RECORDS TO USE:
(** [Add] of a new key to a full cache evicts the oldest entry and passes
    it to the callback. *)
Lemma metrics_Add_full k p u ko po :
  NoDup (map fst (lru.items (metrics u))) ->
  resident u k = None ->
  List.length (lru.items (metrics u)) = lru.size (metrics u) ->
  lru.oldest (lru.items (metrics u)) = Some (ko, po) ->
  logger (metrics_Add k p u) =
    logger u ++ (if handled (deref (heap u) po) then []
                 else [(ko, deref (heap u) po)]) /\
  resident (metrics_Add k p u) ko = None /\
  forall k', k' <> k -> k' <> ko ->
             resident (metrics_Add k p u) k' = resident u k'.
Proof.
  intros Hnd Hk Hfull Ho. unfold resident in *. unfold metrics_Add, lru.Add.
  rewrite Hk.
  assert (Hne : lru.items (metrics u) <> []).
  { intros E. rewrite E in Ho. discriminate. }
  assert (Ho' : lru.oldest ((k, p) :: lru.items (metrics u)) = Some (ko, po)).
  { simpl. destruct (lru.items (metrics u)); congruence. }
  assert (Hnd' : NoDup (map fst ((k, p) :: lru.items (metrics u)))).
  { constructor; auto. now apply lookup_None. }
  assert (Hkko : k <> ko).
  { intros ->. apply oldest_In in Ho. apply (in_map fst) in Ho.
    apply lookup_None in Hk. contradiction. }
  case_ltb E.
  2:{ apply Nat.ltb_ge in E. simpl in E. lia. }
  rewrite Ho'. rewrite evicted_logger, evicted_metrics.
  cbn [metrics heap logger lru.items].
  split; [reflexivity|]. split.
  - rewrite (lookup_removelast_oldest _ ko po ko Hnd' Ho').
    now rewrite String.eqb_refl.
  - intros k' H1 H2.
    rewrite (lookup_removelast_oldest _ ko po k' Hnd' Ho').
    destruct (String.eqb_spec ko k'); [congruence|].
    cbn [lru.lookup]. destruct (String.eqb_spec k k'); congruence.
Qed.

Lemma metrics_Remove_heap k u : heap (metrics_Remove k u) = heap u.
Proof.
  unfold metrics_Remove. destruct (lru.Remove _ _). now rewrite evicted_heap.
Qed.

Lemma metrics_Remove_size k u :
  lru.size (metrics (metrics_Remove k u)) = lru.size (metrics u).
Proof.
  unfold metrics_Remove, lru.Remove.
  destruct (lru.lookup k (lru.items (metrics u))); now rewrite evicted_metrics.
Qed.
(** [os.urandom(n)] *)
Definition os_urandom (n : nat) : M bytes :=
  fun w => (Ok (map (entropy w) (seq (entropy_pos w) n)),
            mkWorld (fs w) (log w) (entropy w) (entropy_pos w + n)).

(** [open(path, "rb")]: the bytes the handle will read. *)
Definition open_rb (path : string) : M bytes :=
  fun w => match fs w !! path with
           | Some content =>
               (Ok content,
                mkWorld (fs w) (log w ++ [EvOpenRead path])
                        (entropy w) (entropy_pos w))
           | None => (Raise (FileNotFoundError path), w)
           end.

(** [open(path, "wb")] and [open(path, "w")]: the file exists and is
    empty from this point on. *)
Definition open_w (path : string) : M unit :=
  fun w => (Ok tt, mkWorld (<[path := []]> (fs w))
                           (log w ++ [EvOpenWrite path])
                           (entropy w) (entropy_pos w)).

(** [f.write(data)] on a handle opened on [path]. *)
Definition file_write (path : string) (data : bytes) : M unit :=
  fun w => (Ok tt, mkWorld (<[path := default [] (fs w !! path) ++ data]> (fs w))
                           (log w ++ [EvWrite path data])
                           (entropy w) (entropy_pos w)).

EXERCISE INSTRUCTIONS:
From the line containing "unfold metrics_Remove. destruct" down to the line containing "Some content =>" in the material above, reproduce every line exactly, including the two end lines.

TASK RESPONSE:
  unfold metrics_Remove. destruct (lru.Remove _ _). now rewrite evicted_heap.
Qed.

Lemma metrics_Remove_size k u :
  lru.size (metrics (metrics_Remove k u)) = lru.size (metrics u).
Proof.
  unfold metrics_Remove, lru.Remove.
  destruct (lru.lookup k (lru.items (metrics u))); now rewrite evicted_metrics.
Qed.
(** [os.urandom(n)] *)
Definition os_urandom (n : nat) : M bytes :=
  fun w => (Ok (map (entropy w) (seq (entropy_pos w) n)),
            mkWorld (fs w) (log w) (entropy w) (entropy_pos w + n)).

(** [open(path, "rb")]: the bytes the handle will read. *)
Definition open_rb (path : string) : M bytes :=
  fun w => match fs w !! path with
           | Some content =>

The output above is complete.